(* ===== verification/Cow.v ===== *)
(** * Copy on write and page faults

    Models [common/source/kernel/COWManager.cpp], the process list of
    [common/source/kernel/ProcessRegistry.cpp] and
    [common/source/mm/PageFaultHandler.cpp] on the page tables of [ArchMemory].
    A [UserProcess*] is a number, a process's [loader_->arch_memory_] the frame
    of its top table.  The map of shared frames is part of the page source,
    since [PageManager::freePPN] asks it before it frees.  The manager's lock
    makes each operation a single step. *)

From stdpp Require Import sorting.
From S2P Require Import Prelude Bitmap PageManager ArchMemory.

Module Cow.
Import ArchMemory.

(** ** ProcessRegistry: the list of processes *)

Abbreviation ProcessList := (gmap Z Z).

Definition pidInProcessList (l : ProcessList) (pid : Z) : bool := bool_decide (is_Some (l !! pid)).
Definition getUserProcessFromPid (l : ProcessList) (pid : Z) : option Z :=
  if pidInProcessList l pid then l !! pid else None.
Definition insertIntoProcessList (l : ProcessList) (pid proc : Z) : ProcessList := <[pid := proc]> l.
Definition eraseFromProcessList (l : ProcessList) (pid : Z) : ProcessList :=
  if pidInProcessList l pid then delete pid l else l.

(** ** COWManager *)

Abbreviation CowMap := (gmap Z (gset Z)).

(** [cow_map_[ppn]]; the keys are 32 bits wide. *)
Definition sharers (c : CowMap) (ppn : Z) : gset Z := default ∅ (c !! u32 ppn).
Definition set_sharers (c : CowMap) (ppn : Z) (s : gset Z) : CowMap := <[u32 ppn := s]> c.

Definition addToCOWMap (l : ProcessList) (c : CowMap) (ppn pid1 pid2 : Z) : res CowMap :=
  match getUserProcessFromPid l pid1, getUserProcessFromPid l pid2 with
  | Some proc1, Some proc2 =>
      let c := set_sharers c ppn (sharers c ppn ∪ {[proc1]}) in
      Val (set_sharers c ppn (sharers c ppn ∪ {[proc2]}))
  | _, _ => Err EAssert
  end.

Definition ppnShared (c : CowMap) (ppn : Z) : bool :=
  match c !! u32 ppn with
  | None => false
  | Some s => negb (bool_decide (s = ∅))
  end.

Definition eraseProcessFromCOWMap (c : CowMap) (proc : Z) : CowMap :=
  (λ s : gset Z, if decide (proc ∈ s) then s ∖ {[proc]} else s) <$> c.

Definition eraseProcessFromPage (c : CowMap) (proc ppn : Z) : CowMap :=
  if ppnShared c ppn then set_sharers c ppn (sharers c ppn ∖ {[proc]}) else c.

(** [at(0)] of the set, which is sorted by address. *)
Definition at0 (s : gset Z) : res Z :=
  match merge_sort Z.le (elements s) with x :: _ => Val x | [] => Err EUndef end.

Section cow.
Context {S : Type} `{PageSource S}.

(** [PageManager::freePPN] keeps a frame that is shared. *)
#[global] Instance cow_source : PageSource (S * CowMap) := {|
  ps_alloc '(s, c) := '(s, p) ← ps_alloc s; Val ((s, c), p);
  ps_free '(s, c) p :=
    if ppnShared c p then Val ((s, c), false)
    else '(s, b) ← ps_free s p; Val ((s, c), b);
  ps_total '(s, _) := ps_total s;
  ps_used '(s, _) p := ps_used s p;
  ps_ok '(s, _) := ps_ok s;
|}.

Abbreviation CowMem := (Mem (S * CowMap)).

Definition cow_map_ (m : CowMem) : CowMap := snd (source m).
Definition with_cow_map (m : CowMem) (c : CowMap) : CowMem := mkMem (words m) (fst (source m), c).
Definition erase (m : CowMem) (ppn proc : Z) : CowMem :=
  with_cow_map m (set_sharers (cow_map_ m) ppn (sharers (cow_map_ m) ppn ∖ {[proc]})).

Definition ppnShared_addr (m : CowMem) (root virt_address : Z) : res bool :=
  mapping ← resolveMapping m root (virt_address / PAGE_SIZE);
  Val (ppnShared (cow_map_ m) (u32 (m_page_ppn mapping))).

(** [mapping.pt[mapping.pti]]: reading and writing the entry. *)
Definition get_pte (m : CowMem) (mapping : ArchMemoryMapping) : res Z :=
  match m_pt mapping with Some pt => get m pt (m_pti mapping) | None => Err EUndef end.
Definition put_pte (m : CowMem) (mapping : ArchMemoryMapping) (e : Z) : res CowMem :=
  match m_pt mapping with Some pt => put m pt (m_pti mapping) e | None => Err EUndef end.

(** [arch_memory_ proc] is the top table of the process. *)
Definition handleCOWPageFault (arch_memory_ : gmap Z Z) (m : CowMem) (proc virt_address : Z) : res CowMem :=
  root ← (match arch_memory_ !! proc with Some r => Val r | None => Err EUndef end);
  mapping ← resolveMapping m root (virt_address / PAGE_SIZE);
  let page_ppn_ := m_page_ppn mapping in
  _ ← kassert (bool_decide (proc ∈ sharers (cow_map_ m) page_ppn_));
  let size_of_set := Z.of_nat (size (sharers (cow_map_ m) page_ppn_)) in
  if size_of_set =? 0 then Err EAssert
  else if size_of_set =? 1 then
    e ← get_pte m mapping;
    m ← put_pte m mapping (set_writeable 1 e);
    Val (erase m page_ppn_ proc)
  else if size_of_set =? 2 then
    '(m, new_ppn) ← allocPPN m;
    e ← get_pte m mapping;
    m ← put_pte m mapping (set_writeable 1 (set_page_ppn new_ppn e));
    let m := copy_frame m new_ppn page_ppn_ in
    let m := erase m page_ppn_ proc in
    other_proc ← at0 (sharers (cow_map_ m) page_ppn_);
    other_root ← (match arch_memory_ !! other_proc with Some r => Val r | None => Err EUndef end);
    other_mapping ← resolveMapping m other_root (virt_address / PAGE_SIZE);
    e ← get_pte m other_mapping;
    m ← put_pte m other_mapping (set_writeable 1 e);
    Val (erase m page_ppn_ other_proc)
  else
    '(m, ppn) ← allocPPN m;
    let m := copy_frame m ppn page_ppn_ in
    e ← get_pte m mapping;
    m ← put_pte m mapping (set_writeable 1 (set_page_ppn ppn e));
    Val (erase m page_ppn_ proc).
──────────────────────────────
* [Activity]: Copy out every entry again, exactly as it was given.

* [Written reply]:
(* ===== verification/Cow.v ===== *)
(** * Copy on write and page faults

    Models [common/source/kernel/COWManager.cpp], the process list of
    [common/source/kernel/ProcessRegistry.cpp] and
    [common/source/mm/PageFaultHandler.cpp] on the page tables of [ArchMemory].
    A [UserProcess*] is a number, a process's [loader_->arch_memory_] the frame
    of its top table.  The map of shared frames is part of the page source,
    since [PageManager::freePPN] asks it before it frees.  The manager's lock
    makes each operation a single step. *)

From stdpp Require Import sorting.
From S2P Require Import Prelude Bitmap PageManager ArchMemory.

Module Cow.
Import ArchMemory.

(** ** ProcessRegistry: the list of processes *)

Abbreviation ProcessList := (gmap Z Z).

Definition pidInProcessList (l : ProcessList) (pid : Z) : bool := bool_decide (is_Some (l !! pid)).
Definition getUserProcessFromPid (l : ProcessList) (pid : Z) : option Z :=
  if pidInProcessList l pid then l !! pid else None.
Definition insertIntoProcessList (l : ProcessList) (pid proc : Z) : ProcessList := <[pid := proc]> l.
Definition eraseFromProcessList (l : ProcessList) (pid : Z) : ProcessList :=
  if pidInProcessList l pid then delete pid l else l.

(** ** COWManager *)

Abbreviation CowMap := (gmap Z (gset Z)).

(** [cow_map_[ppn]]; the keys are 32 bits wide. *)
Definition sharers (c : CowMap) (ppn : Z) : gset Z := default ∅ (c !! u32 ppn).
Definition set_sharers (c : CowMap) (ppn : Z) (s : gset Z) : CowMap := <[u32 ppn := s]> c.

Definition addToCOWMap (l : ProcessList) (c : CowMap) (ppn pid1 pid2 : Z) : res CowMap :=
  match getUserProcessFromPid l pid1, getUserProcessFromPid l pid2 with
  | Some proc1, Some proc2 =>
      let c := set_sharers c ppn (sharers c ppn ∪ {[proc1]}) in
      Val (set_sharers c ppn (sharers c ppn ∪ {[proc2]}))
  | _, _ => Err EAssert
  end.

Definition ppnShared (c : CowMap) (ppn : Z) : bool :=
  match c !! u32 ppn with
  | None => false
  | Some s => negb (bool_decide (s = ∅))
  end.

Definition eraseProcessFromCOWMap (c : CowMap) (proc : Z) : CowMap :=
  (λ s : gset Z, if decide (proc ∈ s) then s ∖ {[proc]} else s) <$> c.

Definition eraseProcessFromPage (c : CowMap) (proc ppn : Z) : CowMap :=
  if ppnShared c ppn then set_sharers c ppn (sharers c ppn ∖ {[proc]}) else c.

(** [at(0)] of the set, which is sorted by address. *)
Definition at0 (s : gset Z) : res Z :=
  match merge_sort Z.le (elements s) with x :: _ => Val x | [] => Err EUndef end.

Section cow.
Context {S : Type} `{PageSource S}.

(** [PageManager::freePPN] keeps a frame that is shared. *)
#[global] Instance cow_source : PageSource (S * CowMap) := {|
  ps_alloc '(s, c) := '(s, p) ← ps_alloc s; Val ((s, c), p);
  ps_free '(s, c) p :=
    if ppnShared c p then Val ((s, c), false)
    else '(s, b) ← ps_free s p; Val ((s, c), b);
  ps_total '(s, _) := ps_total s;
  ps_used '(s, _) p := ps_used s p;
  ps_ok '(s, _) := ps_ok s;
|}.

Abbreviation CowMem := (Mem (S * CowMap)).

Definition cow_map_ (m : CowMem) : CowMap := snd (source m).
Definition with_cow_map (m : CowMem) (c : CowMap) : CowMem := mkMem (words m) (fst (source m), c).
Definition erase (m : CowMem) (ppn proc : Z) : CowMem :=
  with_cow_map m (set_sharers (cow_map_ m) ppn (sharers (cow_map_ m) ppn ∖ {[proc]})).

Definition ppnShared_addr (m : CowMem) (root virt_address : Z) : res bool :=
  mapping ← resolveMapping m root (virt_address / PAGE_SIZE);
  Val (ppnShared (cow_map_ m) (u32 (m_page_ppn mapping))).

(** [mapping.pt[mapping.pti]]: reading and writing the entry. *)
Definition get_pte (m : CowMem) (mapping : ArchMemoryMapping) : res Z :=
  match m_pt mapping with Some pt => get m pt (m_pti mapping) | None => Err EUndef end.
Definition put_pte (m : CowMem) (mapping : ArchMemoryMapping) (e : Z) : res CowMem :=
  match m_pt mapping with Some pt => put m pt (m_pti mapping) e | None => Err EUndef end.

(** [arch_memory_ proc] is the top table of the process. *)
Definition handleCOWPageFault (arch_memory_ : gmap Z Z) (m : CowMem) (proc virt_address : Z) : res CowMem :=
  root ← (match arch_memory_ !! proc with Some r => Val r | None => Err EUndef end);
  mapping ← resolveMapping m root (virt_address / PAGE_SIZE);
  let page_ppn_ := m_page_ppn mapping in
  _ ← kassert (bool_decide (proc ∈ sharers (cow_map_ m) page_ppn_));
  let size_of_set := Z.of_nat (size (sharers (cow_map_ m) page_ppn_)) in
  if size_of_set =? 0 then Err EAssert
  else if size_of_set =? 1 then
    e ← get_pte m mapping;
    m ← put_pte m mapping (set_writeable 1 e);
    Val (erase m page_ppn_ proc)
  else if size_of_set =? 2 then
    '(m, new_ppn) ← allocPPN m;
    e ← get_pte m mapping;
    m ← put_pte m mapping (set_writeable 1 (set_page_ppn new_ppn e));
    let m := copy_frame m new_ppn page_ppn_ in
    let m := erase m page_ppn_ proc in
    other_proc ← at0 (sharers (cow_map_ m) page_ppn_);
    other_root ← (match arch_memory_ !! other_proc with Some r => Val r | None => Err EUndef end);
    other_mapping ← resolveMapping m other_root (virt_address / PAGE_SIZE);
    e ← get_pte m other_mapping;
    m ← put_pte m other_mapping (set_writeable 1 e);
    Val (erase m page_ppn_ other_proc)
  else
    '(m, ppn) ← allocPPN m;
    let m := copy_frame m ppn page_ppn_ in
    e ← get_pte m mapping;
    m ← put_pte m mapping (set_writeable 1 (set_page_ppn ppn e));
    Val (erase m page_ppn_ proc).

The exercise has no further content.